This evidence that the Antikythera mechanism was not unique adds support to the idea that there was an ancient Greek tradition of complex mechanical technology that was later, at least in part, transmitted to the Byzantine and Islamic worlds, where mechanical devices which were complex, albeit simpler than the Antikythera mechanism, were built during the Middle Ages.[52] Fragments of a geared calendar attached to a sundial, from the 5th or 6th century Byzantine Empire, have been found; the calendar may have been used to assist in telling time.[53] In the Islamic world, Banū Mūsā's Kitab al-Hiyal, or Book of Ingenious Devices, was commissioned by the Caliph of Baghdad in the early 9th century AD. This text described over a hundred mechanical devices, some of which may date back to ancient Greek texts preserved in monasteries. A geared calendar similar to the Byzantine device was described by the scientist al-Biruni around 1000, and a surviving 13th-century astrolabe also contains a similar clockwork device.[53] It is possible that this medieval technology may have been transmitted to Europe and contributed to the development of mechanical clocks there.[7]

5c Investigations and reconstructions

Reconstruction of the Antikythera mechanism in the National Archaeological Museum, Athens (made by Robert J. Deroski, based on Derek J. de Solla Price model)

The Antikythera mechanism is one of the world's oldest known geared devices.
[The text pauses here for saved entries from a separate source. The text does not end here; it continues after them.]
(** Two texts that differ at most in the case of their letters. *)
Fixpoint same_letters (s t : string) : Prop :=
  match s, t with
  | EmptyString, EmptyString => True
  | String c s', String d t' => same_letter c d /\ same_letters s' t'
  | _, _ => False
  end.


(** The Kelvin sign U+212A in UTF-8. *)
Definition kelvin_sign : string :=
  String (ascii_of_nat 226) (String (ascii_of_nat 132) (String (ascii_of_nat 170) "")).

(** The Kelvin sign becomes the letter [k]; everything else stays. *)
Fixpoint lower_kelvin (s : string) : string :=
  match s with
  | EmptyString => EmptyString
  | String a s1 =>
      match s1 with
      | String b (String c rest) =>
          if String.eqb (String a (String b (String c ""))) kelvin_sign
          then String "k" (lower_kelvin rest)
          else String a (lower_kelvin s1)
      | _ => String a (lower_kelvin s1)
      end
  end.

(** The value on the 0-100 scale of a value on the 1-5 star scale. *)
Definition percent (v : R) : R := ((v - 1) / 4 * 100)%R.

(** Restriction to the interval [0,100]. *)
Definition clamp (v : R) : R := Rmin 100 (Rmax 0 v).

(** Star counts as the numbers the script receives. *)
Definition counts (starCounts : list nat) : list R := map of_nat starCounts.


(** A place with the given star counts, in binary64. *)
Definition stars (starCounts : list Z) : Part000.ExtractedData float :=
  {| Part000.placeName := Some "Cafe X";
     Part000.reviewsCount := JS.Value (of_Z (fold_right Z.add 0%Z starCounts));
     Part000.category := "Cafe";
     Part000.starCounts := Some (map of_Z starCounts) |}.

(** The integers [from, from + 1, ...], [len] of them. *)
Fixpoint count_up (from : Z) (len : nat) : list Z :=
  match len with
  | O => []
  | S len' => from :: count_up (from + 1)%Z len'
  end.

(** The integers [0, 1, ..., n]. *)
Definition up_to (n : Z) : list Z := count_up 0 (Z.to_nat (n + 1)).

(** What C1, C8 and C9 say of one profile at the review count [n] and its
    successor, decided by running the estimator in binary64: the bounds are
    ordered within [0,100], the point estimate does not decrease and stays
    below its value at maxReviews until the count reaches maxReviews, from
    where on it has that value, and the standard error decreases
    strictly. *)
Definition aggregate_claims_at (cfg : ConfInt.CategoryProfile float) (n : Z) : bool :=
  let x := of_Z n in
  let next := of_Z (n + 1) in
  let point := ConfInt.mu_confidence_score cfg x in
  let plateau := ConfInt.mu_confidence_score cfg (ConfInt.maxReviews cfg) in
  (lit 0 <=? ConfInt.lowerBound cfg x)%num
  && (ConfInt.lowerBound cfg x <=? point)%num
  && (point <=? ConfInt.upperBound cfg x)%num
  && (ConfInt.upperBound cfg x <=? lit 100)%num
  && (point <=? ConfInt.mu_confidence_score cfg next)%num
  && (if (x <? ConfInt.maxReviews cfg)%num then (point <? plateau)%num
      else (point === plateau)%num)
  && (ConfInt.se cfg next <? ConfInt.se cfg x)%num.

(** All lists of five star counts, each at most [n]. *)
Definition star_counts_up_to (n : Z) : list (list Z) :=
  let one := up_to n in
  flat_map (fun a => flat_map (fun b => flat_map (fun c => flat_map (fun d =>
    map (fun e => [a; b; c; d; e]) one) one) one) one) one.

(** What C2 says of one list of star counts, decided by running the
    estimator in binary64. *)
Definition star_claims_at (starCounts : list Z) : bool :=
  let revs : list float := map of_Z starCounts in
  let point := Part000.estimatedConfidencePercent revs in
  let lower := Part000.displayLowerBound revs in
  let upper := Part000.displayUpperBound revs in
  (Part000.sumArray revs === lit 0)%num
  || (lit 0 <=? lower)%num && (lower <=? point)%num
     && (point <=? upper)%num && (upper <=? lit 100)%num.

(** What X10 says of [c] reviews that all give the rating [5 - i], decided
    by running the estimator in binary64. *)
Definition unanimous_claims_at (i : nat) (c : Z) : bool :=
  let revs : list float :=
    map (fun j => if (j =? i)%nat then of_Z c else lit 0) (seq 0 5) in
  let point := of_Z (25 * (4 - Z.of_nat i)) in
  (Part000.meanStarRating revs === of_Z (5 - Z.of_nat i))%num
  && (Part000.seStarRating revs === lit 0)%num
  && (Part000.estimatedConfidencePercent revs === point)%num
  && (Part000.displayLowerBound revs === point)%num
  && (Part000.displayUpperBound revs === point)%num.

(** [lo <= x <= hi] in binary64, for decimal bounds. *)
Definition within (lo hi : Q) (x : float) : bool :=
  (lit lo <=? x)%num && (x <=? lit hi)%num.

End Vocabulary.

(** * Properties of the estimators *)

Local Open Scope R_scope.

(** Unfolds the [Number] interface at its real instance. *)
Ltac real_ops :=
  cbn [lit of_nat Math_pow Qnum Qden of_Z num_add num_sub num_mul num_div
       Math_sqrt Math_min Math_max num_eqb num_ltb num_leb R_Number] in *.

(** ** The aggregate-count estimator *)

Section Aggregate.
Import ConfInt.

Lemma of_nat_nonneg (n : nat) : 0 <= @of_nat R _ n.
Proof. unfold of_nat; real_ops. apply IZR_le. lia. Qed.

Lemma of_nat_le (n m : nat) : (n <= m)%nat -> @of_nat R _ n <= of_nat m.
Proof. intros Hnm. unfold of_nat; real_ops. apply IZR_le. lia. Qed.

Lemma of_nat_lt (n m : nat) : (n < m)%nat -> @of_nat R _ n < of_nat m.
Proof. intros Hnm. unfold of_nat; real_ops. apply IZR_lt. lia. Qed.

Lemma normalized_ratio_bounds (x M : R) :
  0 <= x -> 0 < M -> 0 <= Rmin x M / M <= 1.
Proof.
  intros Hx HM.
  assert (H0 : 0 <= Rmin x M) by (apply Rmin_glb; lra).
  assert (H1 : Rmin x M <= M) by apply Rmin_r.
  split.
  - apply Rmult_le_pos; [exact H0 | left; apply Rinv_0_lt_compat; exact HM].
  - apply Rmult_le_reg_r with (r := M); [exact HM |].
    unfold Rdiv. rewrite Rmult_assoc, Rinv_l by lra. lra.
Qed.

Lemma mu_confidence_score_eq (cfg : CategoryProfile R) (x : R) :
  mu_confidence_score cfg x
  = Rmin x (maxReviews cfg) / maxReviews cfg * weight cfg * 100.
Proof. unfold mu_confidence_score, normalizedReviews. real_ops. reflexivity. Qed.

Lemma se_eq (cfg : CategoryProfile R) (x : R) :
  se cfg x = 20 * baseUncertaintyFactor cfg / sqrt (x + 1).
Proof. unfold se, baseErrorMagnitude, effectiveSampleSize. real_ops. reflexivity. Qed.

Lemma k_z_score_eq : @k_z_score R _ = 1.96.
Proof. unfold k_z_score. real_ops. lra. Qed.

Lemma mu_confidence_score_bounds (cfg : CategoryProfile R) (x : R) :
  valid_profile cfg -> 0 <= x ->
  0 <= mu_confidence_score cfg x <= weight cfg * 100.
Proof.
  intros (HM & Hw & _) Hx.
  rewrite mu_confidence_score_eq.
  pose proof (normalized_ratio_bounds Hx HM) as Hr.
  split; nra.
Qed.

Lemma se_pos (cfg : CategoryProfile R) (x : R) :
  valid_profile cfg -> 0 <= x -> 0 < se cfg x.
Proof.
  intros (_ & _ & HU) Hx.
  rewrite se_eq.
  apply Rdiv_lt_0_compat; [lra | apply sqrt_lt_R0; lra].
Qed.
It has puzzled and intrigued historians of science and technology since its discovery. A number of individuals and groups have been instrumental in advancing the knowledge and understanding of the mechanism including: pioneering German Philologist Albert Rehm; Derek J. de Solla Price (with Charalampos Karakalos and his wife Emily); Allan George Bromley (with Frank Percival, Michael Wright and Bernard Gardner); Michael Wright and The Antikythera Mechanism Research Project.[54]

4l Derek J. de Solla Price

Following decades of work cleaning the device, in 1951 British science historian Derek J. de Solla Price undertook systematic investigation of the mechanism.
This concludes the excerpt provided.